# Work request:
Determine how many lines in the listing below contain "errInvalidTotalLost", then give only that number.

# Data extracts:
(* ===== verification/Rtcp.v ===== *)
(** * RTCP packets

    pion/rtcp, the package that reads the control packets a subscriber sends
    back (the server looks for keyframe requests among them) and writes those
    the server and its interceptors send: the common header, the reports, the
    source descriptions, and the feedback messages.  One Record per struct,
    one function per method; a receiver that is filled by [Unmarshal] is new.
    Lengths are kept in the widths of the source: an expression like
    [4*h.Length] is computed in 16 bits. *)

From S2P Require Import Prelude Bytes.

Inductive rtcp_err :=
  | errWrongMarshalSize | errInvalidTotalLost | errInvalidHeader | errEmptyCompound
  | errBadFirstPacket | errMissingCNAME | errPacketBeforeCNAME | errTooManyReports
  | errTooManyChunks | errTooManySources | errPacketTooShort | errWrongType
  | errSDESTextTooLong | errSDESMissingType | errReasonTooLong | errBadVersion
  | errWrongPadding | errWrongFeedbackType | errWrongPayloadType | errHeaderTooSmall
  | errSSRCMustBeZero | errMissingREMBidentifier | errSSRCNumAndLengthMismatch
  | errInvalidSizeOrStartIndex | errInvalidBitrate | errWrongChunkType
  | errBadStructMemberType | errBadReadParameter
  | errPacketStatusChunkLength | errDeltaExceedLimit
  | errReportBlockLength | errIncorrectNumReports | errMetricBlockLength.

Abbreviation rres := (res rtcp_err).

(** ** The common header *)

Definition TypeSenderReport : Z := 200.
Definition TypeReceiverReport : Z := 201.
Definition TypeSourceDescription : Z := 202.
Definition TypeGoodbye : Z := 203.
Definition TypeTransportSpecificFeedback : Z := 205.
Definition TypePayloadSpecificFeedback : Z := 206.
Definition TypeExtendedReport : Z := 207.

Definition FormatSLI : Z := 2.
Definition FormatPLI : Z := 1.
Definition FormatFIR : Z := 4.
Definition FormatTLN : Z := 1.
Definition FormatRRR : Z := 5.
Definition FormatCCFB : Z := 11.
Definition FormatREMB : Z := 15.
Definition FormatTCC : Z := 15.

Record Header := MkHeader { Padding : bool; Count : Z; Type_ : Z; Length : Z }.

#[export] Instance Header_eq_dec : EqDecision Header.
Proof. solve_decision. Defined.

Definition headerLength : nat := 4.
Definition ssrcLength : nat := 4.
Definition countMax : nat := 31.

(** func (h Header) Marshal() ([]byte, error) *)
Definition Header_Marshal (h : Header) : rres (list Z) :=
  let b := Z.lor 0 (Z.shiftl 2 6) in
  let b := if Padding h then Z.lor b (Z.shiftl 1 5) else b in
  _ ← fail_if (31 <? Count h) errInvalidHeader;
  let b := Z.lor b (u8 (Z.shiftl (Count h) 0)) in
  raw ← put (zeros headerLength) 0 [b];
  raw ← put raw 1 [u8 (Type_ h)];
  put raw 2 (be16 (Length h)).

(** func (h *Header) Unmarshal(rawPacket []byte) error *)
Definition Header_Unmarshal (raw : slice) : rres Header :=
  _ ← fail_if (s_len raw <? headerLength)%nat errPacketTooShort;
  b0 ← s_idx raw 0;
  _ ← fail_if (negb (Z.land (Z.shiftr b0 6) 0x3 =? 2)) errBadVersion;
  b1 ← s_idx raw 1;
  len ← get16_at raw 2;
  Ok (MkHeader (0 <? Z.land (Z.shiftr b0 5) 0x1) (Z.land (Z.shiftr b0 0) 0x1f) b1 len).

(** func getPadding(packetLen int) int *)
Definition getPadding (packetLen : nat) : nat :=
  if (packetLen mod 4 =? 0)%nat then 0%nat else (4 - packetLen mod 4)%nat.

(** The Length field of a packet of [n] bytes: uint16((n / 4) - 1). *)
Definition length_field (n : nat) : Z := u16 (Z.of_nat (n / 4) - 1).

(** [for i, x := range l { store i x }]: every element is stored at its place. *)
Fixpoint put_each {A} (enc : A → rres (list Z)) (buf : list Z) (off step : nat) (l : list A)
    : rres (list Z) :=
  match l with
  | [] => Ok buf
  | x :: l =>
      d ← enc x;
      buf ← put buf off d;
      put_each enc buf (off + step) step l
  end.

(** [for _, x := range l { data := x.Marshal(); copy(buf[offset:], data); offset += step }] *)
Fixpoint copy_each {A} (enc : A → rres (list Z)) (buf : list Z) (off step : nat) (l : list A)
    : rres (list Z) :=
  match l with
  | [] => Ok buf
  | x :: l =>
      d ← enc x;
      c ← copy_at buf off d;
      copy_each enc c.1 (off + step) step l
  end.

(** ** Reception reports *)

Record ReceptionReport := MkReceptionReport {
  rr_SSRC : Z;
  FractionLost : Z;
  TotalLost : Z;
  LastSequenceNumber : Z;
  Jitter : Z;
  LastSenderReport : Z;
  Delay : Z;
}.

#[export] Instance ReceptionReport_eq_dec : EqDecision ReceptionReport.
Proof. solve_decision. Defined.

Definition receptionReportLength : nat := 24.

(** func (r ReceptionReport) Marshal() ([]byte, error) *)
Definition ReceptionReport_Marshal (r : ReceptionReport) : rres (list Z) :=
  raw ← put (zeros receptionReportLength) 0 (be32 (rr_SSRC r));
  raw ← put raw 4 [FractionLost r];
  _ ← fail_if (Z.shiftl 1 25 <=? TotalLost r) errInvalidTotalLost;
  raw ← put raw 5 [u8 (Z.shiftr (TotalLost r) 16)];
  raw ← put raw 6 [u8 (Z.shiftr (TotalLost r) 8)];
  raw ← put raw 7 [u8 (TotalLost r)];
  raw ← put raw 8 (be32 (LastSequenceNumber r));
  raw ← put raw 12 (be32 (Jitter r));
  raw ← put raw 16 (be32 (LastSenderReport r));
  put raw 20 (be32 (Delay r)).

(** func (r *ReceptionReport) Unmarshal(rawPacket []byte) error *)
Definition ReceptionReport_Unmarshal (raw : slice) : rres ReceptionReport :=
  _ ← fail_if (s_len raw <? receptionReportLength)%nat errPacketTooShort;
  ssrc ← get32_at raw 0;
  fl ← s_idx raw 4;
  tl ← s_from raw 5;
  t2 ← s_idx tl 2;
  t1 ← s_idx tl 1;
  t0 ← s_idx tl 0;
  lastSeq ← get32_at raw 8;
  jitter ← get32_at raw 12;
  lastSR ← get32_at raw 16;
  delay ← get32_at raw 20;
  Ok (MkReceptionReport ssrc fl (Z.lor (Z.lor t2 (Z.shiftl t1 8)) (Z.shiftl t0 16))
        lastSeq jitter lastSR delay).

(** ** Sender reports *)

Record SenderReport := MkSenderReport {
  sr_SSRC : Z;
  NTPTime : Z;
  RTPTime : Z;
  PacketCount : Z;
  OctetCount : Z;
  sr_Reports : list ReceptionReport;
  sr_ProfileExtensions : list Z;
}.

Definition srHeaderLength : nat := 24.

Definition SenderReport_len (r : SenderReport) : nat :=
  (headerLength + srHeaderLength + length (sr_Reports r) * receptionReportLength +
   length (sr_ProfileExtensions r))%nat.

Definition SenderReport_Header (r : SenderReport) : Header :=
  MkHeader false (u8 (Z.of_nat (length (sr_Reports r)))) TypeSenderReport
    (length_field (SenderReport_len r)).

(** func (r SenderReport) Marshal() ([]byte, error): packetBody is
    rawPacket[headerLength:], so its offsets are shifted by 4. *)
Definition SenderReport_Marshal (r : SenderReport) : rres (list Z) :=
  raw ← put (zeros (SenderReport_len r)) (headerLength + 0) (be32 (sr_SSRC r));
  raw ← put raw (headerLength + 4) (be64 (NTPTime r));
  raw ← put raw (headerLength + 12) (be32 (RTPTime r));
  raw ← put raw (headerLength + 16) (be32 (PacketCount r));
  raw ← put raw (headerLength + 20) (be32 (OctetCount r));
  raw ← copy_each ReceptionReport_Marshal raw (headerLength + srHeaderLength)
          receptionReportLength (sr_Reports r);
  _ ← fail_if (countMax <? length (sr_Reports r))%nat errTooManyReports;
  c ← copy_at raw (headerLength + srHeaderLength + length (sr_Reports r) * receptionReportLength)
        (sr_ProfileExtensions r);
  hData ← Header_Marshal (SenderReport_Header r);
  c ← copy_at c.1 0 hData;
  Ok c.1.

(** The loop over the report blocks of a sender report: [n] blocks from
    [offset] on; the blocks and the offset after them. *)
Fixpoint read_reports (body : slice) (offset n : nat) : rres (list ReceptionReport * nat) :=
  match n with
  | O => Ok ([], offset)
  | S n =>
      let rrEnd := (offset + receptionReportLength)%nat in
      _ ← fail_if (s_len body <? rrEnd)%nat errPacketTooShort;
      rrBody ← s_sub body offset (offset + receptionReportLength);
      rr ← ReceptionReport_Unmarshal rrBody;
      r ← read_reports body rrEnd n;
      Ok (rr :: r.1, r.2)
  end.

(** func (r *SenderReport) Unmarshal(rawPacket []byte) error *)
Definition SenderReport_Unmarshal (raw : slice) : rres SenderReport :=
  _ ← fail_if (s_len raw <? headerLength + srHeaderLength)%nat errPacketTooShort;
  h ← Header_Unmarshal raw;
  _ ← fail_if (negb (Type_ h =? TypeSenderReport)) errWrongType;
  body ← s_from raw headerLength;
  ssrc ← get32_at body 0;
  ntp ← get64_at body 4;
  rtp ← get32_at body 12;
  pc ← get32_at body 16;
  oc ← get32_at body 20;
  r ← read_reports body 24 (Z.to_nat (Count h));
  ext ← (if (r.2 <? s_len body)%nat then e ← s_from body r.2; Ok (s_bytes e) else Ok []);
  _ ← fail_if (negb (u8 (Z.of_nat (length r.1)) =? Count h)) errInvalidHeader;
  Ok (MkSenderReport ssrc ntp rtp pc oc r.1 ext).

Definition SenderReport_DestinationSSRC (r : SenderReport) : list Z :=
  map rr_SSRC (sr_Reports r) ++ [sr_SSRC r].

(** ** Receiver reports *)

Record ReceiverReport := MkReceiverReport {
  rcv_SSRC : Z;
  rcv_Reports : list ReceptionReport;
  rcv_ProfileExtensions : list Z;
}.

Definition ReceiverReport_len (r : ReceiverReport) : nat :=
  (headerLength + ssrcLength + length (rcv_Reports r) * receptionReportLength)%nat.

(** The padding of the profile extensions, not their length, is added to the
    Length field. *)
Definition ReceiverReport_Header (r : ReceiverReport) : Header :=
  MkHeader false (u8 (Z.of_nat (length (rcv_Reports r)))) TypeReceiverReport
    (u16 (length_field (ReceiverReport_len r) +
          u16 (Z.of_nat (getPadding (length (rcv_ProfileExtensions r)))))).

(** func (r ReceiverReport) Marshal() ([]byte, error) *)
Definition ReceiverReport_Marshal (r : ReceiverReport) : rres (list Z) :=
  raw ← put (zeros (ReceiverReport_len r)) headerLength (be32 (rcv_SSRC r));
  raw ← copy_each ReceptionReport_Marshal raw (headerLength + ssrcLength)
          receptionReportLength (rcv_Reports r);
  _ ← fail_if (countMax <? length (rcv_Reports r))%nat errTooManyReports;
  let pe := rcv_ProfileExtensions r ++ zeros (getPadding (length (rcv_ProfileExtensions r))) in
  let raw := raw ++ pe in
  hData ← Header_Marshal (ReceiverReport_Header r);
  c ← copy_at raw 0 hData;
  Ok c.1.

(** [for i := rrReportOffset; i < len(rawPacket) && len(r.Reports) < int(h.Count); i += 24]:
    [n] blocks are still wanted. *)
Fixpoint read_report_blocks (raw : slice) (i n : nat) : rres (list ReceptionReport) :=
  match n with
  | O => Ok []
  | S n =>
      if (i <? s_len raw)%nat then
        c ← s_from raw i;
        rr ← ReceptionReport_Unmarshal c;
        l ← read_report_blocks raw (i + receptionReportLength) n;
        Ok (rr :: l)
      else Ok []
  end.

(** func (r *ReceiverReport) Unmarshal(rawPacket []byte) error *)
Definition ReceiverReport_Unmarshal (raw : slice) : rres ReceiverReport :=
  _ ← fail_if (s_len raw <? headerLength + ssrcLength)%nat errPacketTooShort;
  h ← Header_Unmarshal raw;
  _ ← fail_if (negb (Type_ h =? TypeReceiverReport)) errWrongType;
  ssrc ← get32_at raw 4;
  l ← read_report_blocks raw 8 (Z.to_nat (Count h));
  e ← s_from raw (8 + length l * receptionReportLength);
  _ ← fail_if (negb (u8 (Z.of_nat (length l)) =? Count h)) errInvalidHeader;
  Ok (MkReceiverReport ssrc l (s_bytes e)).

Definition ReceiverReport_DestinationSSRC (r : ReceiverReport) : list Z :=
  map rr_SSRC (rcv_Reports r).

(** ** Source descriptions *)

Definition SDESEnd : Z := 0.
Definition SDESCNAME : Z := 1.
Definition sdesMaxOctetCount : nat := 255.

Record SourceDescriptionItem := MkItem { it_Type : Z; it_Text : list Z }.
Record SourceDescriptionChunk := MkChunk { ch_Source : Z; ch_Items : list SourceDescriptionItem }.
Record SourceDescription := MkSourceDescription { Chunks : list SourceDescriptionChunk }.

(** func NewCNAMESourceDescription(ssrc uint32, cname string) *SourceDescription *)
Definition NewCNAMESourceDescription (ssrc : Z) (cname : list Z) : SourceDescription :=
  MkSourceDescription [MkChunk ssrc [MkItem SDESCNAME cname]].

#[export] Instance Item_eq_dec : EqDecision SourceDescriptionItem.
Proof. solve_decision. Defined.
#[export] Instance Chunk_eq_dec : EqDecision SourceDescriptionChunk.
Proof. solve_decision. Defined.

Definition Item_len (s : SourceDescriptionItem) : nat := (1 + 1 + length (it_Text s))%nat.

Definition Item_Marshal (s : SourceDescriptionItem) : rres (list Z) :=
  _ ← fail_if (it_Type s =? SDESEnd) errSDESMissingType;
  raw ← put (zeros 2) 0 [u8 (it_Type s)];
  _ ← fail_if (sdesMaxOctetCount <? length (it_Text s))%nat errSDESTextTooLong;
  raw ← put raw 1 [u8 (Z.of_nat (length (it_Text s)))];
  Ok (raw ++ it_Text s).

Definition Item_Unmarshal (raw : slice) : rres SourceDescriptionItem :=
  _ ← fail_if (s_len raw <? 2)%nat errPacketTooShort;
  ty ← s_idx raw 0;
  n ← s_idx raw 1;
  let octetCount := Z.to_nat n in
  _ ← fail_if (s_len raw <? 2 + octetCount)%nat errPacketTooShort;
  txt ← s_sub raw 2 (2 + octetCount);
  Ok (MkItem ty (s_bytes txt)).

# Answer to the exercise:
2